_WHAT TO WORK ON_
Copy, from the listing, every line in which the string "mkAnyElement" is present.

┄┄┄┄┄┄┄┄┄┄

Definition unmarshalAddress : decoder Address :=
  unmarshalStruct (Some ("address", fun v n => mkAddress n (Address_Location v)))
                  Address_attr Address_elem.

(** Port *)
Definition Port_attr (v : Port) (a : Attr) : result Port :=
  let 'mkPort xn nm bd ad := v in
  if aname a =? "name" then Ok (mkPort xn (Attr_Value a) bd ad)
  else if aname a =? "binding" then Ok (mkPort xn nm (Attr_Value a) ad)
  else Ok v.

Definition Port_elem (v : Port) (el : Elem) : result Port :=
  let 'mkPort xn nm bd ad := v in
  if local el =? "address" then
    ad' <- unmarshalAddress ad el ;; Ok (mkPort xn nm bd ad')
  else skip v el.

Definition unmarshalPort : decoder Port :=
  unmarshalStruct
    (Some ("port", fun v n => mkPort n (Port_Name v) (Port_Binding v) (Port_Address v)))
    Port_attr Port_elem.

(** Service *)
Definition Service_elem (v : Service) (el : Elem)
  : result Service :=
  let 'mkService doc ports := v in
  if local el =? "documentation" then
    doc' <- unmarshalString el ;; Ok (mkService doc' ports)
  else if local el =? "port" then
    p <- unmarshalPort Port_zero el ;; Ok (mkService doc (ports ++ [p]))
  else skip v el.

Definition unmarshalService : decoder Service :=
  unmarshalStruct None noAttr Service_elem.

(** Union *)
Definition Union_attr (v : Union) (a : Attr) : result Union :=
  let 'mkUnion xn mt := v in
  if aname a =? "memberTypes" then Ok (mkUnion xn (Attr_Value a)) else Ok v.

Definition Union_elem (v : Union) (el : Elem)
  : result Union := skip v el.

Definition unmarshalUnion : decoder Union :=
  unmarshalStruct (Some ("union", fun v n => mkUnion n (Union_MemberTypes v)))
                  Union_attr Union_elem.

(** Enum *)
Definition Enum_attr (v : Enum) (a : Attr) : result Enum :=
  let 'mkEnum xn val := v in
  if aname a =? "value" then Ok (mkEnum xn (Attr_Value a)) else Ok v.

Definition Enum_elem (v : Enum) (el : Elem)
  : result Enum := skip v el.

Definition unmarshalEnum : decoder Enum :=
  unmarshalStruct (Some ("enumeration", fun v n => mkEnum n (Enum_Value v)))
                  Enum_attr Enum_elem.

(** Restriction.  The [attribute] child goes to the method of
    [*RestrictionAttr], on the value the pointer already holds if any. *)
Definition Restriction_attr (v : Restriction) (a : Attr) : result Restriction :=
  let 'mkRestriction xn base en at_ := v in
  if aname a =? "base" then Ok (mkRestriction xn (Attr_Value a) en at_) else Ok v.

Definition Restriction_elem (v : Restriction) (el : Elem)
  : result Restriction :=
  let 'mkRestriction xn base en at_ := v in
  if local el =? "enumeration" then
    e <- unmarshalEnum Enum_zero el ;; Ok (mkRestriction xn base (en ++ [e]) at_)
  else if local el =? "attribute" then
    a <- unmarshalInterface (deref RestrictionAttr_zero at_) el ;;
    Ok (mkRestriction xn base en (Some a))
  else skip v el.

Definition unmarshalRestriction
  : decoder Restriction :=
  unmarshalStruct
    (Some ("restriction",
           fun v n => mkRestriction n (Restriction_Base v) (Restriction_Enum v)
                                    (Restriction_Attribute v)))
    Restriction_attr Restriction_elem.

(** SimpleType *)
Definition SimpleType_attr (v : SimpleType) (a : Attr) : result SimpleType :=
  let 'mkSimpleType xn nm un re := v in
  if aname a =? "name" then Ok (mkSimpleType xn (Attr_Value a) un re) else Ok v.

Definition SimpleType_elem (v : SimpleType) (el : Elem)
  : result SimpleType :=
  let 'mkSimpleType xn nm un re := v in
  if local el =? "union" then
    u <- unmarshalUnion (deref Union_zero un) el ;;
    Ok (mkSimpleType xn nm (Some u) re)
  else if local el =? "restriction" then
    r <- unmarshalRestriction (deref Restriction_zero re) el ;;
    Ok (mkSimpleType xn nm un (Some r))
  else skip v el.

Definition unmarshalSimpleType
  : decoder SimpleType :=
  unmarshalStruct
    (Some ("simpleType",
           fun v n => mkSimpleType n (SimpleType_Name v) (SimpleType_Union v)
                                   (SimpleType_Restriction v)))
    SimpleType_attr SimpleType_elem.

(** AnyElement *)
Definition AnyElement_attr (v : AnyElement) (a : Attr) : result AnyElement :=
  let 'mkAnyElement xn mn mx := v in
  if aname a =? "minOccurs" then
    mn' <- copyInt (Attr_Value a) ;; Ok (mkAnyElement xn mn' mx)
  else if aname a =? "maxOccurs" then Ok (mkAnyElement xn mn (Attr_Value a))
  else Ok v.

Definition AnyElement_elem (v : AnyElement) (el : Elem)
  : result AnyElement := skip v el.

Definition unmarshalAnyElement
  : decoder AnyElement :=
  unmarshalStruct
    (Some ("any", fun v n => mkAnyElement n (AnyElement_Min v) (AnyElement_Max v)))
    AnyElement_attr AnyElement_elem.

(** The schema type graph.  The child dispatchers take the decoders of the
    structs they lead to, which are tied together below. *)

Definition ComplexType_attr (v : ComplexType) (a : Attr) : result ComplexType :=
  let 'mkComplexType xn nm ab doc al cc sq := v in
  if aname a =? "name" then Ok (mkComplexType xn (Attr_Value a) ab doc al cc sq)
  else if aname a =? "abstract" then
    ab' <- copyBool (Attr_Value a) ;; Ok (mkComplexType xn nm ab' doc al cc sq)
  else Ok v.

Definition ComplexType_elem (uElement : decoder Element)
  (uComplexContent : decoder ComplexContent) (uSequence : decoder Sequence)
  (v : ComplexType) (el : Elem) : result ComplexType :=
  if local el =? "annotation" then
    within "documentation"
      (fun v el' =>
         let 'mkComplexType xn nm ab doc al cc sq := v in
         doc' <- unmarshalString el' ;; Ok (mkComplexType xn nm ab doc' al cc sq))
      v el
  else if local el =? "all" then
    within "element"
      (fun v el' =>
         let 'mkComplexType xn nm ab doc al cc sq := v in
         e <- uElement Element_zero el' ;;
         Ok (mkComplexType xn nm ab doc (al ++ [e]) cc sq))
      v el
  else if local el =? "complexContent" then
    let 'mkComplexType xn nm ab doc al cc sq := v in
    c <- uComplexContent (deref ComplexContent_zero cc) el ;;
    Ok (mkComplexType xn nm ab doc al (Some c) sq)
  else if local el =? "sequence" then
    let 'mkComplexType xn nm ab doc al cc sq := v in
    s <- uSequence (deref Sequence_zero sq) el ;;
    Ok (mkComplexType xn nm ab doc al cc (Some s))
  else skip v el.

Definition ComplexContent_elem (uExtension : decoder Extension)
  (v : ComplexContent) (el : Elem) : result ComplexContent :=
  let 'mkComplexContent xn ex re := v in
  if local el =? "extension" then
    e <- uExtension (deref Extension_zero ex) el ;;
    Ok (mkComplexContent xn (Some e) re)
  else if local el =? "restriction" then
    r <- unmarshalRestriction (deref Restriction_zero re) el ;;
    Ok (mkComplexContent xn ex (Some r))
  else skip v el.

Definition Extension_attr (v : Extension) (a : Attr) : result Extension :=
  let 'mkExtension xn base sq := v in
  if aname a =? "base" then Ok (mkExtension xn (Attr_Value a) sq) else Ok v.

Definition Extension_elem (uSequence : decoder Sequence)
  (v : Extension) (el : Elem) : result Extension :=
  let 'mkExtension xn base sq := v in
  if local el =? "sequence" then
    s <- uSequence (deref Sequence_zero sq) el ;;
    Ok (mkExtension xn base (Some s))
  else skip v el.

Definition Sequence_elem (uComplexType : decoder ComplexType)
  (uElement : decoder Element)
  (v : Sequence) (el : Elem) : result Sequence :=
  let 'mkSequence xn cts els any := v in
  if local el =? "complexType" then
    c <- uComplexType ComplexType_zero el ;;
    Ok (mkSequence xn (cts ++ [c]) els any)
  else if local el =? "element" then
    e <- uElement Element_zero el ;;
    Ok (mkSequence xn cts (els ++ [e]) any)
  else if local el =? "any" then
    a <- unmarshalAnyElement AnyElement_zero el ;;
    Ok (mkSequence xn cts els (any ++ [a]))
  else skip v el.

Definition Element_attr (v : Element) (a : Attr) : result Element :=
  let 'mkElement xn nm rf ty mn mx nl ct := v in
  if aname a =? "name" then Ok (mkElement xn (Attr_Value a) rf ty mn mx nl ct)
  else if aname a =? "ref" then Ok (mkElement xn nm (Attr_Value a) ty mn mx nl ct)
  else if aname a =? "type" then Ok (mkElement xn nm rf (Attr_Value a) mn mx nl ct)
  else if aname a =? "minOccurs" then
    mn' <- copyInt (Attr_Value a) ;; Ok (mkElement xn nm rf ty mn' mx nl ct)
  else if aname a =? "maxOccurs" then
    Ok (mkElement xn nm rf ty mn (Attr_Value a) nl ct)
  else if aname a =? "nillable" then
    nl' <- copyBool (Attr_Value a) ;; Ok (mkElement xn nm rf ty mn mx nl' ct)
  else Ok v.

Definition Element_elem (uComplexType : decoder ComplexType)
  (v : Element) (el : Elem) : result Element :=
  let 'mkElement xn nm rf ty mn mx nl ct := v in
  if local el =? "complexType" then
    c <- uComplexType (deref ComplexType_zero ct) el ;;
    Ok (mkElement xn nm rf ty mn mx nl (Some c))
  else skip v el.

Definition ComplexType_x : XMLNameInfo ComplexType :=
  Some ("complexType",
        fun v n => mkComplexType n (ComplexType_Name v) (ComplexType_Abstract v)
                     (ComplexType_Doc v) (ComplexType_AllElements v)
                     (ComplexType_ComplexContent v) (ComplexType_Sequence v)).
Definition ComplexContent_x : XMLNameInfo ComplexContent :=
  Some ("complexContent",
        fun v n => mkComplexContent n (ComplexContent_Extension v)
                     (ComplexContent_Restriction v)).
Definition Extension_x : XMLNameInfo Extension :=
  Some ("extension",
        fun v n => mkExtension n (Extension_Base v) (Extension_Sequence v)).
Definition Sequence_x : XMLNameInfo Sequence :=
  Some ("sequence",
        fun v n => mkSequence n (Sequence_ComplexTypes v) (Sequence_Elements v)
                     (Sequence_Any v)).
Definition Element_x : XMLNameInfo Element :=
  Some ("element",
        fun v n => mkElement n (Element_Name v) (Element_Ref v) (Element_Type v)
                     (Element_Min v) (Element_Max v) (Element_Nillable v)
                     (Element_ComplexType v)).

Fixpoint unmarshalComplexType (v : ComplexType) (el : Elem) {struct el} : result ComplexType :=
  unmarshalStruct ComplexType_x ComplexType_attr
    (ComplexType_elem unmarshalElement unmarshalComplexContent unmarshalSequence)
    v el
with unmarshalComplexContent (v : ComplexContent) (el : Elem) {struct el} : result ComplexContent :=
  unmarshalStruct ComplexContent_x noAttr (ComplexContent_elem unmarshalExtension)
    v el
with unmarshalExtension (v : Extension) (el : Elem) {struct el} : result Extension :=
  unmarshalStruct Extension_x Extension_attr (Extension_elem unmarshalSequence)
    v el
with unmarshalSequence (v : Sequence) (el : Elem) {struct el} : result Sequence :=
  unmarshalStruct Sequence_x noAttr
    (Sequence_elem unmarshalComplexType unmarshalElement) v el
with unmarshalElement (v : Element) (el : Elem) {struct el} : result Element :=
  unmarshalStruct Element_x Element_attr (Element_elem unmarshalComplexType)
    v el.

(** Import *)
Definition Import_attr (v : Import) (a : Attr) : result Import :=
  let 'mkImport xn ns loc := v in
  if aname a =? "namespace" then Ok (mkImport xn (Attr_Value a) loc)
  else if aname a =? "location" then Ok (mkImport xn ns (Attr_Value a))
  else Ok v.

Definition Import_elem (v : Import) (el : Elem) : result Import := skip v el.

Definition unmarshalImport : decoder Import :=
  unmarshalStruct
    (Some ("import", fun v n => mkImport n (Import_Namespace v) (Import_Location v)))
    Import_attr Import_elem.

(** ImportSchema *)
Definition ImportSchema_attr (v : ImportSchema) (a : Attr) : result ImportSchema :=
  let 'mkImportSchema xn ns loc := v in
  if aname a =? "namespace" then Ok (mkImportSchema xn (Attr_Value a) loc)
  else if aname a =? "schemaLocation" then Ok (mkImportSchema xn ns (Attr_Value a))
  else Ok v.

Definition ImportSchema_elem (v : ImportSchema) (el : Elem) : result ImportSchema :=
  skip v el.

Definition unmarshalImportSchema : decoder ImportSchema :=
  unmarshalStruct
    (Some ("import",
           fun v n => mkImportSchema n (ImportSchema_Namespace v)
                                     (ImportSchema_Location v)))
    ImportSchema_attr ImportSchema_elem.

(** Schema *)
Definition Schema_elem (v : Schema) (el : Elem) : result Schema :=
  let 'mkSchema xn im sts cts els := v in
  if local el =? "import" then
    i <- unmarshalImportSchema ImportSchema_zero el ;;
    Ok (mkSchema xn (im ++ [i]) sts cts els)
  else if local el =? "simpleType" then
    s <- unmarshalSimpleType SimpleType_zero el ;;
    Ok (mkSchema xn im (sts ++ [s]) cts els)
  else if local el =? "complexType" then
    c <- unmarshalComplexType ComplexType_zero el ;;
    Ok (mkSchema xn im sts (cts ++ [c]) els)
  else if local el =? "element" then
    e <- unmarshalElement Element_zero el ;;
    Ok (mkSchema xn im sts cts (els ++ [e]))
  else skip v el.

Definition unmarshalSchema : decoder Schema :=
  unmarshalStruct
    (Some ("schema",
           fun v n => mkSchema n (Schema_Imports v) (Schema_SimpleTypes v)
                               (Schema_ComplexTypes v) (Schema_Elements v)))
    noAttr Schema_elem.

(** Part *)
Definition Part_attr (v : Part) (a : Attr) : result Part :=
  let 'mkPart xn nm ty el := v in
  if aname a =? "name" then Ok (mkPart xn (Attr_Value a) ty el)
  else if aname a =? "type" then Ok (mkPart xn nm (Attr_Value a) el)
  else if aname a =? "element" then Ok (mkPart xn nm ty (Attr_Value a))
  else Ok v.

Definition Part_elem (v : Part) (el : Elem) : result Part := skip v el.
Lemma driver_pushdown_witness :
  ∃ data,
    main sample_store scenario_one
      = Ok (Header [("name", "str"); ("id", "int")] :: (DataRow <$> data)).
Proof.
  destruct (driver_pushdown sample_store scenario_one [users; orders]
              [("name", "str"); ("id", "int")] (q_select scenario_one)
              ∅ [join_on_user]) as (data & Hmain & _).
  - reflexivity.
  - reflexivity.
  - reflexivity.
  - apply (bool_decide_unpack _). by vm_compute.
  - repeat (constructor; [split; [reflexivity|split;
      [apply (bool_decide_unpack _); by vm_compute|by repeat constructor]]|]).
    constructor.
  - by repeat constructor.
  - by exists data.
Defined.

(** ** Header and data rows *)

Lemma select_item_entry from_ tables field field' entry :
  Forall (λ t, name t ≠ "") tables →
  select_item from_ tables field = Ok (field', entry) →
  sel_as field' = sel_as field ∧
  ∃ t ty, t ∈ tables ∧ col_table (sel_column field') = Some (name t) ∧
          headers t !! col_name (sel_column field') = Some ty ∧
          entry = Some (sel_as field, ty).
Proof.
  intros Hnames. unfold select_item.
  destruct (truthy (col_table (sel_column field))) eqn:Htr; simpl.
  - rewrite Htr. destruct (col_table (sel_column field)) as [a|] eqn:Ha; [|done].
    simpl. case_bool_decide; [|done].
    destruct (filter _ tables) as [|table l] eqn:Hf; [done|].
    apply filter_head in Hf as [Hin Hname].
    destruct (headers table !! _) as [ty|] eqn:Hty; [|done].
    intros [= <- <-]. split; [done|]. exists table, ty. simpl. by rewrite Hname.
  - destruct (get_table_for_field _ tables) as [t| |] eqn:Hg; simpl; [|done..].
    destruct (get_table_for_field_Ok_elem _ _ _ Hg) as [Hin Hfield].
    rewrite Forall_forall in Hnames.
    assert (Hne : negb (String.eqb (name t) "") = true).
    { apply negb_true_iff, String.eqb_neq. by apply Hnames. }
    rewrite Hne. case_bool_decide; [|done].
    destruct (filter _ tables) as [|table l] eqn:Hf; [done|].
    apply filter_head in Hf as [Hin' Hname].
    destruct (headers table !! _) as [ty|] eqn:Hty; [|done].
    intros [= <- <-]. split; [done|]. exists table, ty. simpl. by rewrite Hname.
Qed.
(** * The Ogg Opus streaming decoder of audio/decoders/opus.cpp

    A shallow embedding of the decoder adapter: the byte-source callbacks
    handed to libopusfile, the error translator, the [OpusStream] class
    (constructor, [readBuffer], [seek], [_fillBuffer], accessors) and the
    factory [makeOpusStream].

    Conventions.
    - C integers are [Z] with the conversions written out ([to_int32],
      [to_uint32], [to_byte]).
    - [_pos] and [_bufferEnd] point into [_buffer]; they are modelled by
      their element offset from [_buffer], as on a flat 64-bit address
      space (no wrap-around of the pointer itself).
    - libopusfile is not part of the repository.  An [OggOpusFile] handle
      is modelled by what the library will report through it: the channel
      count, the total frame count, the finite trace of results of the
      coming [op_read] calls and the outcome of [op_pcm_seek] at every
      frame index.
    - [warning] writes to the console; the text emitted so far is kept in
      the [_console] component of the modelled state. *)

From Stdlib Require Import ZArith List String Bool Lia.
From Stdlib Require Import Strings.Byte Ascii DecimalString.
Import ListNotations.
Local Open Scope Z_scope.

(** ** Machine integers *)

Module CInt.

Definition two32 : Z := 4294967296.
Definition two31 : Z := 2147483648.

(** Conversion to [unsigned int] / [uint32]. *)
Definition to_uint32 (x : Z) : Z := x mod two32.

(** Conversion to [int] / [int32]. *)
Definition to_int32 (x : Z) : Z :=
  let r := x mod two32 in if r <? two31 then r else r - two32.

(** Conversion to [byte] (an 8-bit unsigned integer). *)
Definition to_byte (x : Z) : Z := x mod 256.

(** The [MIN] macro of common/util.h. *)
Definition MIN (a b : Z) : Z := if a <? b then a else b.

End CInt.
Import CInt.

(** ** Error Translator *)

(** Status codes of opusfile.h (the library header; values as published
    by libopusfile). *)
Definition OP_FALSE : Z := -1.
Definition OP_EOF : Z := -2.
Definition OP_HOLE : Z := -3.
Definition OP_EREAD : Z := -128.
Definition OP_EFAULT : Z := -129.
Definition OP_EIMPL : Z := -130.
Definition OP_EINVAL : Z := -131.
Definition OP_ENOTFORMAT : Z := -132.
Definition OP_EBADHEADER : Z := -133.
Definition OP_EVERSION : Z := -134.
Definition OP_ENOTAUDIO : Z := -135.
Definition OP_EBADPACKET : Z := -136.
Definition OP_EBADLINK : Z := -137.
Definition OP_ENOSEEK : Z := -138.
Definition OP_EBADTIMESTAMP : Z := -139.

(** The codes [opusError] has a [case] for. *)
Definition listed_codes : list Z :=
  [ OP_FALSE; OP_HOLE; OP_EREAD; OP_EFAULT; OP_EIMPL; OP_EINVAL;
    OP_ENOTFORMAT; OP_EBADHEADER; OP_EVERSION; OP_ENOTAUDIO; OP_EBADPACKET;
    OP_EBADLINK; OP_ENOSEEK; OP_EBADTIMESTAMP ].

Definition opusError (errnum : Z) : string :=
  if errnum =? OP_FALSE then "Request did not succeed"
  else if errnum =? OP_HOLE then
    "There was a hole in the data and some samples may have been skipped"
  else if errnum =? OP_EREAD then
    "An underlying read, seek, or tell operation failed"
  else if errnum =? OP_EFAULT then
    "Internal memory allocation or library error"
  else if errnum =? OP_EIMPL then "Unimplemented feature used in stream"
  else if errnum =? OP_EINVAL then
    "One or more parameters to a function were invalid"
  else if errnum =? OP_ENOTFORMAT then "Invalid Ogg Opus stream"
  else if errnum =? OP_EBADHEADER then "Invalid Ogg Opus stream"
  else if errnum =? OP_EVERSION then "Unrecognized version number in header"
  else if errnum =? OP_ENOTAUDIO then "Unknown error"
  else if errnum =? OP_EBADPACKET then "Failed to decode audio packet"
  else if errnum =? OP_EBADLINK then "Seeking error"
  else if errnum =? OP_ENOSEEK then "Non-seekable stream"
  else if errnum =? OP_EBADTIMESTAMP then
    "Validity checks failed for first or last timestamp in a link"
  else "Unknown error".

(** ** Byte Source and its adapter *)

(** The interface of Common::SeekableReadStream the adapter uses.  The
    class is declared in common/stream.h; a stream is a value of [Src] and
    every operation returns the stream it leaves behind. *)
Class SeekableReadStream (Src : Type) : Type := {
  (** [read(ptr, n)]: the number of bytes read, the bytes stored at
      [ptr], the stream afterwards. *)
  stream_read : Src -> Z -> Z * list byte * Src;
  (** [seek(offset, whence)]: success, the stream afterwards. *)
  stream_seek : Src -> Z -> Z -> bool * Src;
  (** [pos()]: the current byte offset. *)
  stream_pos : Src -> Z
}.

Section Adapter.
Context {Src : Type} `{SeekableReadStream Src}.

Definition read_stream_callback (_stream : Src) (_nbytes : Z)
  : Z * list byte * Src :=
  let '(result, bytes, stream') := stream_read _stream _nbytes in
  (to_int32 (to_uint32 result), bytes, stream').

Definition seek_stream_callback (_stream : Src) (_offset _whence : Z)
  : Z * Src :=
  let '(ok, stream') := stream_seek _stream (to_int32 _offset) _whence in
  ((if ok then 0 else -1), stream').

Definition tell_stream_callback (_stream : Src) : Z :=
  stream_pos _stream.

Definition close_stream_callback (_stream : Src) : Z * Src :=
  (0, _stream).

┄┄┄┄┄┄┄┄┄┄

_FINISHED TASK_
  let 'mkAnyElement xn mn mx := v in
    mn' <- copyInt (Attr_Value a) ;; Ok (mkAnyElement xn mn' mx)
  else if aname a =? "maxOccurs" then Ok (mkAnyElement xn mn (Attr_Value a))
    (Some ("any", fun v n => mkAnyElement n (AnyElement_Min v) (AnyElement_Max v)))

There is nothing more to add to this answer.